## Try it
Reproduce word for word the lines between those holding "Lemma saved_NoDup (flag_updates" and "intros [[attrs out] saved_items] Hnodup", inclusive, and nothing else from the data below.

Exercise data Start Marker

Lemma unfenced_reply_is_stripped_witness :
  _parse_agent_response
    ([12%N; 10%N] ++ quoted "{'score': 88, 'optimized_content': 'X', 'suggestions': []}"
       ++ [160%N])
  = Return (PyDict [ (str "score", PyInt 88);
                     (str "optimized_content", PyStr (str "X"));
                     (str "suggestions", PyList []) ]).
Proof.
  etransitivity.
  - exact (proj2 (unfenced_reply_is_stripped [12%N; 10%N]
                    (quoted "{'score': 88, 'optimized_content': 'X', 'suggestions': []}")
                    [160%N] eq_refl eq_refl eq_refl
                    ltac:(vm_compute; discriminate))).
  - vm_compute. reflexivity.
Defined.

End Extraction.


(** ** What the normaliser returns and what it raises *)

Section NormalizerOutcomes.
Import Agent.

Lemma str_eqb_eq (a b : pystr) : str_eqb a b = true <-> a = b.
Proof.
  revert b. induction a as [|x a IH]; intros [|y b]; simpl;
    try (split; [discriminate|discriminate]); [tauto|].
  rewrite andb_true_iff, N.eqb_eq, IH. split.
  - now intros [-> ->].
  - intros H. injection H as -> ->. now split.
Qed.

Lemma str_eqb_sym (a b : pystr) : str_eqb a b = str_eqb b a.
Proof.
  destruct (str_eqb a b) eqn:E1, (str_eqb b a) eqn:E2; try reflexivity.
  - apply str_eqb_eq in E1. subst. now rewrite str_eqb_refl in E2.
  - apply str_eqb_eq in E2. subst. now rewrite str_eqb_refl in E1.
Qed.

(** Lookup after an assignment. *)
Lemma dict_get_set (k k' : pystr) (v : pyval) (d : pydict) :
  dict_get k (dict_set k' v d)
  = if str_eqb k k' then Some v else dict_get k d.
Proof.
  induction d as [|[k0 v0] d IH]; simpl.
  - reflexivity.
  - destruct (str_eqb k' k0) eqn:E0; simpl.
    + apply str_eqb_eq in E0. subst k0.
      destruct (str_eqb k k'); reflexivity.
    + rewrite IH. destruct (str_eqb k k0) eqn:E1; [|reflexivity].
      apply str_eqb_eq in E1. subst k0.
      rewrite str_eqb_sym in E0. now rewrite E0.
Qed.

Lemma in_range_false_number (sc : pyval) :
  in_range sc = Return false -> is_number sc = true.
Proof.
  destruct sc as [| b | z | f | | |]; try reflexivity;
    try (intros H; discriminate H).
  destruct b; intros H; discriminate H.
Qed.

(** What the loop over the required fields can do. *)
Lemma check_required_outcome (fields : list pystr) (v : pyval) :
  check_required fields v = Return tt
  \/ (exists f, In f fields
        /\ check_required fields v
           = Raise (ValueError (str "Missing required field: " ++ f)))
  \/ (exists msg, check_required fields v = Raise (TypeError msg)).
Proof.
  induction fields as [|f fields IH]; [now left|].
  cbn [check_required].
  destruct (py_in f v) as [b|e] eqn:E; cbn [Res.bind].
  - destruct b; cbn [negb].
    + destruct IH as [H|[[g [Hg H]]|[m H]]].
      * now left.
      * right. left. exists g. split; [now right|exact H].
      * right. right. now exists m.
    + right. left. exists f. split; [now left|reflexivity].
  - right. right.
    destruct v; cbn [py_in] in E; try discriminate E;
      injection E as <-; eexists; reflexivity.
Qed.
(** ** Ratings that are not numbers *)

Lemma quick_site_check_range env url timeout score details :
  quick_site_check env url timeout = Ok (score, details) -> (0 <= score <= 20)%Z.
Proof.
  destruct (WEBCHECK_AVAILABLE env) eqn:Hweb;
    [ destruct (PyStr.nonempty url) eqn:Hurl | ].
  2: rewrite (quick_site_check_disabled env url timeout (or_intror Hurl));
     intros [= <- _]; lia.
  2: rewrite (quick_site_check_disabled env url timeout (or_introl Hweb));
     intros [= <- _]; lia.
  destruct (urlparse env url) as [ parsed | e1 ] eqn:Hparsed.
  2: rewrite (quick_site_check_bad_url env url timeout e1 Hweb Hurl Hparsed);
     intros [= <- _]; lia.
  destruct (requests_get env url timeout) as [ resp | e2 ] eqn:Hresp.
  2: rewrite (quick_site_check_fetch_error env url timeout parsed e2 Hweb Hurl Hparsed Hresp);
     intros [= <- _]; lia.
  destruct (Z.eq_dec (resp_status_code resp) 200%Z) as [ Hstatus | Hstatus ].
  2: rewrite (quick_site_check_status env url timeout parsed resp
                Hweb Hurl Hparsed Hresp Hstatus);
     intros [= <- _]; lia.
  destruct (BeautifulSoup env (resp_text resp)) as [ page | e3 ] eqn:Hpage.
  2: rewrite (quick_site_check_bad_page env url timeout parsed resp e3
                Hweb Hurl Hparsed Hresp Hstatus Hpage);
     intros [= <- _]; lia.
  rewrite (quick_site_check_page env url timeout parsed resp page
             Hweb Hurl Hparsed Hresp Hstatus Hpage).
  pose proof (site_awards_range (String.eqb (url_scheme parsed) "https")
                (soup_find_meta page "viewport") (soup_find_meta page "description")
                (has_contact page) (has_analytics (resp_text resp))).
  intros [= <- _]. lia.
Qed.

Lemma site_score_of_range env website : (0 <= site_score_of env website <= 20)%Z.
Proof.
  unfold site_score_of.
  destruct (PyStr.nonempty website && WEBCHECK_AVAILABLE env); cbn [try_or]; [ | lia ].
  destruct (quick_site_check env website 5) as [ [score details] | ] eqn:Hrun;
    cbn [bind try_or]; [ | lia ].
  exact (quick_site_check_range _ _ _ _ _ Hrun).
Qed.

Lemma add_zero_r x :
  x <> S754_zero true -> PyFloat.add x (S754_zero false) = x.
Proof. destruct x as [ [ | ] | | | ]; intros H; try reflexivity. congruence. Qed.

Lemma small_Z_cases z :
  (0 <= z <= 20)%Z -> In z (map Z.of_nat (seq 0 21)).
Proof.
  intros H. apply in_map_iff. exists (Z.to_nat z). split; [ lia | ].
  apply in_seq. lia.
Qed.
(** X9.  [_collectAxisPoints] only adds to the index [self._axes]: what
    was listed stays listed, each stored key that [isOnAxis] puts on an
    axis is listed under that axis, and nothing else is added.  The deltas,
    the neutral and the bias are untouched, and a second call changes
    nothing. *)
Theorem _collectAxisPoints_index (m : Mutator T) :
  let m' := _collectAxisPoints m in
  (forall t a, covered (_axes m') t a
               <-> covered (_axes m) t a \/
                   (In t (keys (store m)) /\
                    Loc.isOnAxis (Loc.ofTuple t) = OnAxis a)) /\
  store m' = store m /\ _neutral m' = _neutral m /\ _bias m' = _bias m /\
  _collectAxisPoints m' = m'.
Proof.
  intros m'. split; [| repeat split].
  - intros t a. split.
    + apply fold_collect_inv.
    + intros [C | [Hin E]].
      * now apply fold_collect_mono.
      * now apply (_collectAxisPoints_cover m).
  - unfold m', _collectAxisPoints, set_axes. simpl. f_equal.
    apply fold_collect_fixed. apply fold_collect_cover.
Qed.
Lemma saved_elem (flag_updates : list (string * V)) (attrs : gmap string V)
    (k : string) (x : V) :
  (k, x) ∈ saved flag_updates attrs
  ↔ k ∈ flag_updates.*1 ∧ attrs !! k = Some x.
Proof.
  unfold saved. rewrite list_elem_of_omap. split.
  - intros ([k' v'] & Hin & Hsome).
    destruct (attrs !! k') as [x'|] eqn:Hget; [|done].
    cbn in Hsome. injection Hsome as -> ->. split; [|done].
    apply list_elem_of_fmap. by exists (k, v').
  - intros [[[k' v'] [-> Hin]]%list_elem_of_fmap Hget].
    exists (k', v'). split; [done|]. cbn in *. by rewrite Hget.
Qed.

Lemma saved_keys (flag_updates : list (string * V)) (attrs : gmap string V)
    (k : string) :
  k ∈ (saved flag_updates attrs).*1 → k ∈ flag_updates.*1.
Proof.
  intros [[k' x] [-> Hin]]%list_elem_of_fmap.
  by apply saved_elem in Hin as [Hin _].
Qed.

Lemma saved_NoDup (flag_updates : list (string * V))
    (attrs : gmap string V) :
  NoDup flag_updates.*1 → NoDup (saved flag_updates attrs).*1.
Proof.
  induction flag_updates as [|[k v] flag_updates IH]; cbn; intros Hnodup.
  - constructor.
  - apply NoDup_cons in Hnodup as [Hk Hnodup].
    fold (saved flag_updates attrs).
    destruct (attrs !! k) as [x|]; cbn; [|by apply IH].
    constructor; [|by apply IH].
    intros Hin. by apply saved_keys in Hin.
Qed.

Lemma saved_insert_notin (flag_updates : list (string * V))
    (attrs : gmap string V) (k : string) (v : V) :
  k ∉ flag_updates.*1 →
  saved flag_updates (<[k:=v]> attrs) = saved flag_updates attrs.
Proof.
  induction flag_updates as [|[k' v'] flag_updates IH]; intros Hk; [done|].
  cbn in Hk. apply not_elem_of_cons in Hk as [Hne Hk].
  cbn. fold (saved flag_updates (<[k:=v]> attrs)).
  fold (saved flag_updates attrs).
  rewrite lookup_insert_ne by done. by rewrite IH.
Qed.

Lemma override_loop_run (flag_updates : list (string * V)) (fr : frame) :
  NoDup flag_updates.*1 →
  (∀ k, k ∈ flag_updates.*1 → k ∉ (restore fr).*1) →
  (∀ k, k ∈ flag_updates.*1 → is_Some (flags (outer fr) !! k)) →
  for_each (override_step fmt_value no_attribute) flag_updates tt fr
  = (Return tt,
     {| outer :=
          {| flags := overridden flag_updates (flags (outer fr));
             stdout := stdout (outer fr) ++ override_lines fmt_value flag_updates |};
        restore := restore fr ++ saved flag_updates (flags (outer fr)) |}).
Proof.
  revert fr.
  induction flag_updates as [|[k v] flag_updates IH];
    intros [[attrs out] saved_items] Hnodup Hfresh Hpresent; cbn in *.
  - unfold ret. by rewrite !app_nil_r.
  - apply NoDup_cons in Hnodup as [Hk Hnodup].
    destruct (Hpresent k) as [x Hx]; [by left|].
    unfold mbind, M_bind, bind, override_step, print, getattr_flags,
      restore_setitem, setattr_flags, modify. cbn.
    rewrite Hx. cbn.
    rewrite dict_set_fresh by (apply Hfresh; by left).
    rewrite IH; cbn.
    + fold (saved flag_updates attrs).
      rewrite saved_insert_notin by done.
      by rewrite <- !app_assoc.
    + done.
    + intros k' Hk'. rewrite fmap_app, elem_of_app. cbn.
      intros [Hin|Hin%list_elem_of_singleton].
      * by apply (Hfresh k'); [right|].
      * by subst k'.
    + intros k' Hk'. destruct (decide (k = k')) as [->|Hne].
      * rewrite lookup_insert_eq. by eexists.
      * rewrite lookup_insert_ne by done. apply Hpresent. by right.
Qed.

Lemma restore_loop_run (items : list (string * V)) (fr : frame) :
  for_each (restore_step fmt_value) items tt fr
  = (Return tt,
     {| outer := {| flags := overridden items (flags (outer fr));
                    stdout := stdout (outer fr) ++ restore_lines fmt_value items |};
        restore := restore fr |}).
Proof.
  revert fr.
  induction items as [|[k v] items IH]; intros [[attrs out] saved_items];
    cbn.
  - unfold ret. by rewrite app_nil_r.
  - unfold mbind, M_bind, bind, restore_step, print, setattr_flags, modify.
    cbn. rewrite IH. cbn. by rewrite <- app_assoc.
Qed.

Exercise data End Marker

## Written answer
Lemma saved_NoDup (flag_updates : list (string * V))
    (attrs : gmap string V) :
  NoDup flag_updates.*1 → NoDup (saved flag_updates attrs).*1.
Proof.
  induction flag_updates as [|[k v] flag_updates IH]; cbn; intros Hnodup.
  - constructor.
  - apply NoDup_cons in Hnodup as [Hk Hnodup].
    fold (saved flag_updates attrs).
    destruct (attrs !! k) as [x|]; cbn; [|by apply IH].
    constructor; [|by apply IH].
    intros Hin. by apply saved_keys in Hin.
Qed.

Lemma saved_insert_notin (flag_updates : list (string * V))
    (attrs : gmap string V) (k : string) (v : V) :
  k ∉ flag_updates.*1 →
  saved flag_updates (<[k:=v]> attrs) = saved flag_updates attrs.
Proof.
  induction flag_updates as [|[k' v'] flag_updates IH]; intros Hk; [done|].
  cbn in Hk. apply not_elem_of_cons in Hk as [Hne Hk].
  cbn. fold (saved flag_updates (<[k:=v]> attrs)).
  fold (saved flag_updates attrs).
  rewrite lookup_insert_ne by done. by rewrite IH.
Qed.

Lemma override_loop_run (flag_updates : list (string * V)) (fr : frame) :
  NoDup flag_updates.*1 →
  (∀ k, k ∈ flag_updates.*1 → k ∉ (restore fr).*1) →
  (∀ k, k ∈ flag_updates.*1 → is_Some (flags (outer fr) !! k)) →
  for_each (override_step fmt_value no_attribute) flag_updates tt fr
  = (Return tt,
     {| outer :=
          {| flags := overridden flag_updates (flags (outer fr));
             stdout := stdout (outer fr) ++ override_lines fmt_value flag_updates |};
        restore := restore fr ++ saved flag_updates (flags (outer fr)) |}).
Proof.
  revert fr.
  induction flag_updates as [|[k v] flag_updates IH];
    intros [[attrs out] saved_items] Hnodup Hfresh Hpresent; cbn in *.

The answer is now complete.